We had a cow but she was not giving mild. My Victrola was the only
thing we had that was worth enough to trade for a good cow. Daddy
found a nice Jersey cow with a young calf. It belonged to James and
Florence Cooper that lived on Plunder’s creek. Daddy said that if I
would trade my Victrola for them I could have the calf for my very
own. It was very hard to give it up, but in a few weeks Hazel’s
cheeks grew rosy and she was fat and healthy. I knew then we had done
the right thing.
Mother never got very strong after Hazel’s birth. I took on a lot of
extra work helping her. To repay me for all my help, she managed to
make me two new dresses. The depression was really bad so anything we
got was a treat. She was a very good seamstress.
I had lots of friends and we had swimming parties and fish fries all
summer. Before school started in the fall, my Grandfather Brown
became very ill. All of Daddy’s brothers wanted us to move into our
old house on Spring Creek and take care of him. They told Daddy that
if he would take care of him as long as he lived they would deed him
their share of the farm. So we moved again. It took a while but we
finally got everything moved. I started to school again that fall,
but Mother’s health go so bad I had to quit and stay home to help her.

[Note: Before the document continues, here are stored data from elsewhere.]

(** * GFS2 resource groups and extended attributes: a shallow embedding

    The development follows [rgrp.c], [eattr.c] and [util.c].  C integers are
    integers of [Z] with the wrap-around of their width written out, block
    buffers are lists of bytes, pointers into the resource index are positions
    in the ordered list of resource groups, and the services the code calls
    but does not own (cluster locks, journal, block I/O) appear as oracles. *)

From stdpp Require Import base numbers list.
From Stdlib Require Import ZArith Lia.

Local Open Scope Z_scope.

(** ** Machine arithmetic and error numbers *)

Definition wrap32 (z : Z) : Z := z mod 2 ^ 32.

(** Conversion of a 32-bit pattern to C's [int]. *)
Definition to_int (z : Z) : Z :=
  let w := wrap32 z in if w <? 2 ^ 31 then w else w - 2 ^ 32.

Definition EPERM : Z := 1.
Definition EIO : Z := 5.
Definition ENOMEM : Z := 12.
Definition EEXIST : Z := 17.
Definition EINVAL : Z := 22.
Definition ENOSPC : Z := 28.
Definition ERANGE : Z := 34.
Definition ENODATA : Z := 61.

(** A byte of a buffer; a read outside the buffer yields 0. *)
Definition byte_at (b : list Z) (i : Z) : Z :=
  if i <? 0 then 0 else default 0 (b !! Z.to_nat i).

(** [memcpy (dst + doff, src + soff, n)]. *)
Definition memcpy (dst : list Z) (doff : Z) (src : list Z) (soff n : Z) : list Z :=
  list_inserts (Z.to_nat doff) (take (Z.to_nat n) (drop (Z.to_nat soff) src)) dst.

(** ** The bitmap codec *)

Module Bits.

Definition GFS2_NBBY : Z := 4.
Definition GFS2_BIT_SIZE : Z := 2.
Definition GFS2_BIT_MASK : Z := 3.

Definition GFS2_BLKST_FREE : Z := 0.
Definition GFS2_BLKST_USED : Z := 1.
Definition GFS2_BLKST_INVALID : Z := 2.
Definition GFS2_BLKST_DINODE : Z := 3.

(** Modelled from the spec: the state query of the bitmap codec, whose
    source ([bits.c]) is not part of the tree.  A cell is two bits wide and
    four cells share a byte; [buffer + off] is the start of the bitmap
    bytes and [buflen] their number. *)
Definition gfs2_testbit (buffer : list Z) (off buflen block : Z) : Z :=
  let byte := off + block / GFS2_NBBY in
  let bit := (block mod GFS2_NBBY) * GFS2_BIT_SIZE in
  Z.land (Z.shiftr (byte_at buffer byte) bit) GFS2_BIT_MASK.

(** Modelled from the spec: [set_state(segment, offset, state)] of the
    bitmap codec ([bits.c] is not part of the tree): it writes the 2-bit
    cell and always succeeds on a valid offset. *)
Definition gfs2_setbit (buffer : list Z) (off buflen block new_state : Z) : list Z :=
  let byte := off + block / GFS2_NBBY in
  let bit := (block mod GFS2_NBBY) * GFS2_BIT_SIZE in
  let cur_state := Z.land (Z.shiftr (byte_at buffer byte) bit) GFS2_BIT_MASK in
  <[Z.to_nat byte :=
      Z.lor (Z.lxor (byte_at buffer byte) (Z.shiftl cur_state bit))
            (Z.shiftl new_state bit)]> buffer.
(** C4, amended.  Every suggestion of the output stands under a planned
    country and names a city that the catalog lists for that country.
    (Whether the traveler has been to the city plays no part.) *)
Theorem suggestions_are_catalog_cities `{HashOrder} `{Scorer}
        db now file db' st out note country bucket sg :
  api_suggestions db now file =
    (db', Some {| status := st; json := BSuggestions out note |}) ->
  dict_get out country = Some bucket ->
  In sg bucket ->
  In country (planned_of db now)
  /\ In (Suggestion.city sg)
        (dict_get_default (_load_country_city_catalog file) country []).
Proof.
  intros Hres Hget Hsg.
  destruct (suggestion_bucket_candidates _ _ _ _ Hres Hget) as [_ Hb].
  destruct (Hb sg Hsg) as (c & Hc & <- & <-).
  now apply In_candidates_of.
Qed.

Lemma suggestions_are_catalog_cities_witness :
  In (lit "France") (planned_of sample_db 20%Z)
  /\ In (lit "Lyon")
        (dict_get_default (_load_country_city_catalog sample_file)
                          (lit "France") []).
Proof.
  eapply (suggestions_are_catalog_cities sample_db 20%Z sample_file
            (lit "France")
            (scored_suggestion (candidate (lit "France") (lit "Lyon"))
                               (5 # 12))).
  - vm_compute. reflexivity.
  - vm_compute. reflexivity.
  - vm_compute. right. left. reflexivity.
Defined.

(** C4, as stated, fails.  A trip to Spain with the city Granada is
    added, then Spain is planned again; the catalog lists Madrid and
    Granada for Spain.  Whatever similarities the scorer returns, the
    suggestions under Spain name Granada, a city of that trip. *)
Lemma only_unvisited_cities_counterexample :
  exists db now file t,
    In t (trip_rows db)
    /\ In (lit "Granada") (Trip.cities t)
    /\ (forall (h : HashOrder) (sk : Scorer) sims,
          tfidf_cosine (profile_of db)
                       (map Candidate.doc (candidates_of db now file))
            = Some sims ->
          exists out bucket sg,
            api_suggestions db now file =
              (db, Some {| status := 200; json := BSuggestions out None |})
            /\ dict_get out (lit "Spain") = Some bucket
            /\ In sg bucket
            /\ Suggestion.city sg = lit "Granada")
    /\ exists out,
         @api_suggestions insertion_order char_overlap_scorer db now file =
           (db, Some {| status := 200; json := BSuggestions out None |})
         /\ option_map (map Suggestion.city) (dict_get out (lit "Spain"))
            = Some [lit "Granada"; lit "Madrid"].
Proof.
  exists replanned_db, 20%Z, small_file.
  exists (nth 0 (trip_rows replanned_db) sample_trip).
  split; [vm_compute; now left|].
  split; [vm_compute; now left|].
  split.
  - intros h sk sims Hs.
    assert (Hc : candidates_of replanned_db 20%Z small_file =
                 [ candidate (lit "Spain") (lit "Granada");
                   candidate (lit "Spain") (lit "Madrid") ]).
    { rewrite (candidates_of_hash_independent h insertion_order).
      vm_compute. reflexivity. }
    destruct (@few_candidates_all_suggested h sk replanned_db 20%Z
                small_file sims (candidate (lit "Spain") (lit "Granada")))
      as (out & bucket & sg & Hout & Hget & Hsg & Hcity);
      [vm_compute; discriminate|exact Hs|rewrite Hc; now left
      |rewrite Hc; vm_compute; lia|].
    exists out, bucket, sg. repeat split; assumption.
  - eexists. split; vm_compute; reflexivity.
Qed.

(* ------------------------------------------------------------------ *)
(** * The profile *)
(* ------------------------------------------------------------------ *)

(** C9.  The profile builder goes through the trips in their order and
    makes one document of each: the country, the cities, the notes and
    the companions joined with spaces, and trimmed.  So the words of the
    document are the words of the country, of the cities, of the notes
    and of the companions, in this order.  A document is dropped exactly
    when it is empty, which is when the trip has no word at all; the
    documents kept are trimmed and not empty.  No trips, no documents:
    the builder is a total function and fails on no input. *)
Theorem profile_builder_documents trips :
  build_visited_docs trips = filter (@truthy char) (map trip_doc trips)
  /\ (forall t,
        trip_doc t =
        strip (join (lit " ")
                 [ strip (Trip.country t); join (lit " ") (Trip.cities t);
                   strip (Trip.notes t); join (lit " ") (Trip.companions t) ]))
  /\ (forall t,
        split (trip_doc t) =
        split (Trip.country t) ++ flat_map split (Trip.cities t)
          ++ split (Trip.notes t) ++ flat_map split (Trip.companions t))
  /\ (forall t, trip_doc t = [] <-> split (trip_doc t) = [])
  /\ (forall doc, In doc (build_visited_docs trips) ->
                  doc <> [] /\ trimmed doc)
  /\ (length (build_visited_docs trips) <= length trips)%nat
  /\ build_visited_docs [] = [].
Proof.
  split; [apply build_visited_docs_filter|].
  split; [reflexivity|].
  split.
  { intros t. unfold trip_doc. rewrite split_strip, split_join. simpl.
    rewrite !split_strip, !split_join, app_nil_r. reflexivity. }
  split.
  { intros t. unfold trip_doc.
    rewrite strip_nil_blank, split_strip. symmetry. apply split_nil_blank. }
  split.
  { intros doc. rewrite build_visited_docs_filter, filter_In, in_map_iff.
    intros [(t & <- & _) Ht]. split; [now apply truthy_true|].
    apply strip_idem. }
  split; [|reflexivity].
  rewrite build_visited_docs_filter.
  rewrite <- (length_map trip_doc trips). apply filter_length_le.
Qed.

(* ------------------------------------------------------------------ *)
(** * Determinism *)
(* ------------------------------------------------------------------ *)

(** C8.  The response is a function of the planned countries, the
    profile documents and the catalog file alone.  Two requests that
    agree on these get the same response - the same keys in the same
    order, the same lists, scores and reasons - whatever else differs in
    the database (keys, dates and times of the rows, the visited list),
    whatever the clock shows, and whatever order the two processes
    iterate their sets in. *)
Theorem engine_is_deterministic (h1 h2 : HashOrder) (sk : Scorer)
        db1 db2 now1 now2 file :
  planned_of db1 now1 = planned_of db2 now2 ->
  profile_of db1 = profile_of db2 ->
  snd (@api_suggestions h1 sk db1 now1 file)
  = snd (@api_suggestions h2 sk db2 now2 file).
Proof.
  intros Hplanned Hprofile. rewrite !api_suggestions_eq. simpl.
  rewrite (load_catalog_hash_independent h1 h2 file).
  assert (Hc : @candidates_of h1 db1 now1 file = @candidates_of h2 db2 now2 file).
  { unfold candidates_of.
    now rewrite Hplanned, (load_catalog_hash_independent h1 h2 file). }
  now rewrite Hc, Hprofile.
Qed.
(** * ZipUtil: the archive index, the entry reader and the archive writer

    A shallow embedding of [src/utils/ZipUtil.cpp] (SumatraPDF): the quick
    hash of a file name, the index built when an archive is opened, the
    lookup of an entry by name, the extraction of an entry into memory or to
    a file, and the list of files a [ZipCreator] collects.

    The archive codec (minizip), the allocator, the file system and the
    string helpers are collaborators of that file: the codec and the host
    answer through records of responses, and every call made to them is
    written to an event log, so that statements about allocation, release
    and the order of calls can be read off the log. *)

From Stdlib Require Import ZArith List Bool Lia Permutation String Ascii.
Import ListNotations.
Open Scope Z_scope.

(** ** Strings and machine integers *)

(** A [TCHAR] is a code unit; a C string is the list of the characters that
    precede its terminator. *)
Definition TCHAR := Z.
Definition tstring := list TCHAR.

(** Narrow strings ([char *]) are lists of bytes, same convention. *)
Definition cstring := list Z.

Definition tstr (s : string) : tstring :=
  map (fun a => Z.of_N (N_of_ascii a)) (list_ascii_of_string s).

(** [uint32_t] arithmetic wraps modulo 2^32. *)
Definition u32 (x : Z) : Z := x mod 2 ^ 32.

(** The platform size type: 32 bits on Win32, 64 bits on Win64. *)
Inductive Platform := Win32 | Win64.

Definition size_bits (p : Platform) : Z :=
  match p with Win32 => 32 | Win64 => 64 end.

Definition to_size_t (p : Platform) (x : Z) : Z := x mod 2 ^ size_bits p.

(** [(size_t)-1] *)
Definition NOT_FOUND (p : Platform) : Z := to_size_t p (-1).

(** [(unsigned int)x] *)
Definition to_uint (x : Z) : Z := x mod 2 ^ 32.

Definition UNZ_OK : Z := 0.
Definition MAX_PATH : Z := 260.
Definition sizeof_WCHAR : Z := 2.
Definition CP_ZIP : Z := 437.
Definition CP_UTF8 : Z := 65001.

(** [INVALID_ZIP_FILE_POS] is [((ZPOS64_T)-1)]. *)
Definition INVALID_ZIP_FILE_POS : Z := 2 ^ 64 - 1.

(** ** Results of a run

    A run returns, or it faults (an index past the end of a [Vec]), or the
    model runs out of fuel (the loop did not finish within the given number
    of iterations). *)
Inductive res (A : Type) : Type :=
| Ret (a : A)
| Fault
| OutOfFuel.
Arguments Ret {A} a.
Arguments Fault {A}.
Arguments OutOfFuel {A}.

(** ** String helpers of the code base *)

(** Modelled from the spec: [_totlower] is the C runtime's, and the spec
    allows only simple ASCII lower-casing: 'A'..'Z' go to 'a'..'z', every
    other code unit is left as it is. *)
Definition totlower (c : Z) : Z :=
  if (65 <=? c) && (c <=? 90) then c + 32 else c.

(** Modelled from the spec: [str::EqI] (StrUtil) is the case-insensitive
    equality of two whole strings. *)
Fixpoint EqI (s1 s2 : tstring) : bool :=
  match s1, s2 with
  | [], [] => true
  | c1 :: r1, c2 :: r2 => (totlower c1 =? totlower c2) && EqI r1 r2
  | _, _ => false
  end.

(** Modelled from the spec: [Vec<T>::Find(el, startAt)] (Vec.h) scans from
    position [startAt] on, that position included, and returns the index of
    the first element equal to [el], or -1. *)
Fixpoint Find_at (els : list Z) (el : Z) (startAt : Z) (i : Z) : Z :=
  match els with
  | [] => -1
  | x :: rest =>
      if (startAt <=? i) && (x =? el) then i
      else Find_at rest el startAt (i + 1)
  end.

Definition Find (els : list Z) (el : Z) (startAt : Z) : Z :=
  Find_at els el startAt 0.

(** [Vec<T>::At(i)]: the element at [i]; past the end there is none. *)
Definition At {A : Type} (els : list A) (i : Z) : option A :=
  if i <? 0 then None else nth_error els (Z.to_nat i).

Definition Count {A : Type} (els : list A) : Z := Z.of_nat (List.length els).

(** ** Quick hash *)

(** One turn of the inner loop: shift left, and mix in the CRC-32
    polynomial when the top bit was set. *)
Definition crc_bit (bits : Z) : Z :=
  if Z.land bits 0x80000000 =? 0
  then u32 (Z.shiftl bits 1)
  else Z.lxor (u32 (Z.shiftl bits 1)) 0x04C11DB7.

(** The body of the outer loop, for the byte that is mixed in. *)
Definition crc_mix (crc : Z) (b : Z) : Z :=
  let bits := Z.land (Z.lxor crc (Z.shiftl b 24)) 0xFF000000 in
  let bits := Nat.iter 8 crc_bit bits in
  Z.lxor (u32 (Z.shiftl crc 8)) bits.

(** The byte a character contributes: the low byte of its lower case. *)
Definition fold_byte (c : TCHAR) : Z := Z.land (totlower c) 0xFF.

Definition hash_step (crc : Z) (c : TCHAR) : Z := crc_mix crc (fold_byte c).

(** [GetQuickHashI]: the loop runs over the characters up to the
    terminator, starting from 0. *)
Definition GetQuickHashI (str : tstring) : Z := fold_left hash_step str 0.

(** ** The archive as the codec presents it *)

Record unz_file_info64 := {
  compressed_size : Z;
  uncompressed_size : Z;
  dosDate : Z;
  flag : Z;
  compression_method : Z
}.

Record unz64_file_pos := {
  pos_in_zip_directory : Z;
  num_of_file : Z
}.

(** One position of the directory cursor: the raw name and descriptor of
    the entry there, and what the codec answers to the three calls the
    enumeration makes at that position. *)
Record DirEntry := {
  raw_name : cstring;
  info : unz_file_info64;
  info_err : Z;          (* unzGetCurrentFileInfo64 *)
  pos : unz64_file_pos;
  pos_err : Z;           (* unzGetFilePos64 *)
  next_err : Z           (* unzGoToNextFile *)
}.

(** An opened archive ([unzFile]). *)
Record unzFile := {
  ginfo_err : Z;         (* unzGetGlobalInfo64 *)
  number_entry : Z;
  size_comment : Z;
  directory : list DirEntry
}.

(** ** The handle *)

Record ZipFile := {
  uf : option unzFile;
  filenames : list tstring;
  filenameHashes : list Z;
  fileinfo : list unz_file_info64;
  filepos : list unz64_file_pos;
  commentLen : Z
}.

(** ** Lookup by name *)

(** The loop of [GetFileIndex]: [i] is assigned the result of [Find] and
    the loop has no increment of its own. *)
Fixpoint GetFileIndex_loop (p : Platform) (fuel : nat) (zf : ZipFile)
    (filename : tstring) (hash : Z) (i : Z) : res Z :=
  match fuel with
  | O => OutOfFuel
  | S fuel' =>
      let i' := Find (filenameHashes zf) hash i in
      if i' =? -1 then Ret (NOT_FOUND p)
      else match At (filenames zf) i' with
           | None => Fault
           | Some name =>
               if EqI filename name then Ret i'
               else GetFileIndex_loop p fuel' zf filename hash i'
           end
  end.

Definition GetFileIndex (p : Platform) (fuel : nat) (zf : ZipFile)
    (filename : tstring) : res Z :=
  GetFileIndex_loop p fuel zf filename (GetQuickHashI filename) 0.

Definition GetFileCount (zf : ZipFile) : Z := Count (filenames zf).

Definition GetFileName (zf : ZipFile) (fileindex : Z) : option tstring :=
  if Count (filenames zf) <=? fileindex then None
  else At (filenames zf) fileindex.

(** ** Collaborators *)

(** The helpers that move a name through a buffer of a given size. They are
    not part of ZipUtil.cpp; each takes the size of the destination buffer
    and yields the C string found in it afterwards.
    - [unz_szFileName n raw]: the name [unzGetCurrentFileInfo64] leaves in a
      [szFileName] buffer of [n] bytes for an entry whose raw name is [raw];
    - [FromCodePageBuf n s cp]: [str::conv::FromCodePageBuf];
    - [ToCodePageBuf n s cp]: [str::conv::ToCodePageBuf]. *)
Class BufOps := {
  unz_szFileName : Z -> cstring -> cstring;
  FromCodePageBuf : Z -> cstring -> Z -> tstring;
  ToCodePageBuf : Z -> tstring -> Z -> cstring
}.

Record FILETIME := {
  dwLowDateTime : Z;
  dwHighDateTime : Z
}.

(** The two conversions of the Windows API used by [GetFileTime]. *)
Class WinTime := {
  DosDateTimeToFileTime : Z -> Z -> FILETIME;
  LocalFileTimeToFileTime : FILETIME -> FILETIME
}.

(** The file system and the path helpers used by [ZipCreator::AddFile]. *)
Class PathOps := {
  file_Exists : tstring -> bool;
  path_IsAbsolute : tstring -> bool;
  path_GetBaseName : tstring -> tstring
}.

(** What the codec, the allocator and the file system answer during one
    call of a reader operation. *)
Record Answers := {
  ans_GoToFilePos64 : unz64_file_pos -> Z;
  ans_LocateFile : cstring -> Z;
  ans_OpenCurrentFile : Z;
  ans_Alloc : Z -> bool;
  (* requested length -> value returned (an int), bytes delivered *)
  ans_ReadCurrentFile : Z -> Z * list Z;
  ans_CloseCurrentFile : Z;
  ans_GetGlobalComment : Z -> Z * list Z;
  ans_WriteAll : tstring -> list Z -> bool
}.

(** ** Effects: the log of calls *)

Inductive Event :=
| E_unzGoToFilePos64 (fpos : unz64_file_pos)
| E_unzLocateFile (name : cstring)
| E_unzOpenCurrentFile
| E_unzReadCurrentFile (len : Z)
| E_unzCloseCurrentFile
| E_unzGetGlobalComment (len : Z)
| E_Alloc (size : Z) (ok : bool)
| E_Free (buffer : bool)   (* [true]: a buffer is released; [false]: Free(NULL) *)
| E_WriteAll (path : tstring) (data : list Z).

Definition M (A : Type) : Type := list Event -> res (A * list Event).

Definition ret {A : Type} (a : A) : M A := fun log => Ret (a, log).

Definition bind {A B : Type} (m : M A) (f : A -> M B) : M B :=
  fun log =>
    match m log with
    | Ret (a, log') => f a log'
    | Fault => Fault
    | OutOfFuel => OutOfFuel
    end.

Definition emit (e : Event) : M unit := fun log => Ret (tt, log ++ [e]).

Definition lift {A : Type} (r : res A) : M A :=
  fun log =>
    match r with
    | Ret a => Ret (a, log)
    | Fault => Fault
    | OutOfFuel => OutOfFuel
    end.

(** [Vec::At] inside an operation: a fault past the end. *)
Definition at_ {A : Type} (els : list A) (i : Z) : M A :=
  match At els i with
  | Some x => ret x
  | None => lift Fault
  end.

Declare Scope zip_scope.
Delimit Scope zip_scope with zip.
Notation "x <- m ;; k" := (bind m (fun x => k))
  (at level 61, m at next level, right associativity) : zip_scope.
Notation "m ;; k" := (bind m (fun _ => k))
  (at level 61, right associativity) : zip_scope.
Open Scope zip_scope.

(** ** Enumeration at open time *)

(** The code page of an entry: bit 11 of the general purpose flag selects
    UTF-8, otherwise code page 437. *)
Definition entry_cp (fi : unz_file_info64) : Z :=
  if Z.land (flag fi) (Z.shiftl 1 11) =? 0 then CP_ZIP else CP_UTF8.

Definition set_num_of_file (fpos : unz64_file_pos) (n : Z) : unz64_file_pos :=
  {| pos_in_zip_directory := pos_in_zip_directory fpos; num_of_file := n |}.

(** What one turn of the loop appends for the entry under the cursor. *)
Definition append_entry `{BufOps} (e : DirEntry) (zf : ZipFile) : ZipFile :=
  let fileName := unz_szFileName MAX_PATH (raw_name e) in
  let fileNameT := FromCodePageBuf MAX_PATH fileName (entry_cp (info e)) in
  let fpos := if pos_err e =? UNZ_OK then pos e
              else set_num_of_file (pos e) INVALID_ZIP_FILE_POS in
  {| uf := uf zf;
     filenames := filenames zf ++ [fileNameT];
     filenameHashes := filenameHashes zf ++ [GetQuickHashI fileNameT];
     fileinfo := fileinfo zf ++ [info e];
     filepos := filepos zf ++ [fpos];
     commentLen := commentLen zf |}.

(** The loop of [ExtractFilenames]. [todo] is [number_entry - i]; [cursor]
    holds the positions the directory cursor can still visit. The loop goes
    on while [i < number_entry] and the last [unzGoToNextFile] answered
    [UNZ_OK]; a cursor with no position left has nothing to answer. *)
Fixpoint ExtractFilenames_loop `{BufOps} (todo : nat) (cursor : list DirEntry)
    (zf : ZipFile) : ZipFile :=
  match todo, cursor with
  | S todo', e :: cursor' =>
      let zf' := if info_err e =? UNZ_OK then append_entry e zf else zf in
      if next_err e =? UNZ_OK then ExtractFilenames_loop todo' cursor' zf'
      else zf'
  | _, _ => zf
  end.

My Grandfather Brown died on Saturday, November 7, 1931. We had only
taken care of him for a few weeks. All of Daddy’s family decided that
he hadn’t earned the farm, and wanted him to pay them if he wanted
the farm. Daddy sold the Dodd farm to Doctor John Edward Wood. He
paid his brothers and sisters for the farm. It was a huge old two
story house and had three big fireplaces. We still almost froze for
it was a cold house. We got most of Grandpa’s things. His widow took
what was hers and moved to Centerville to live with her children.
As Christmas grew nearer, Mother became very ill. She had to go into
the hospital at Nashville. Max and I kept things going with the help
of one of Daddy’s cousins who came and stayed with us. Her name was
Annie Lou Harbison. She was a lot of help to me. She taught me to sew
and help me make what clothes we got. In mid-January, Mother came
home and we cared for her until she died on Thursday, February 16,
1932. Charlotte Bradford-Brown died at home on Piney River in Hickman
County, Tennessee, and is buried in an unmarked grave in the Brown
Cemetery on Big Spring Creek.
On January 11, 1932, I was sixteen years old. On my birthday a new
family moved into our neighborhood. They were from Nashville and
everyone was excited that something new was happening. For me this
family was to become my future in-laws. They were well liked and the
woman came to help me take care of Mother.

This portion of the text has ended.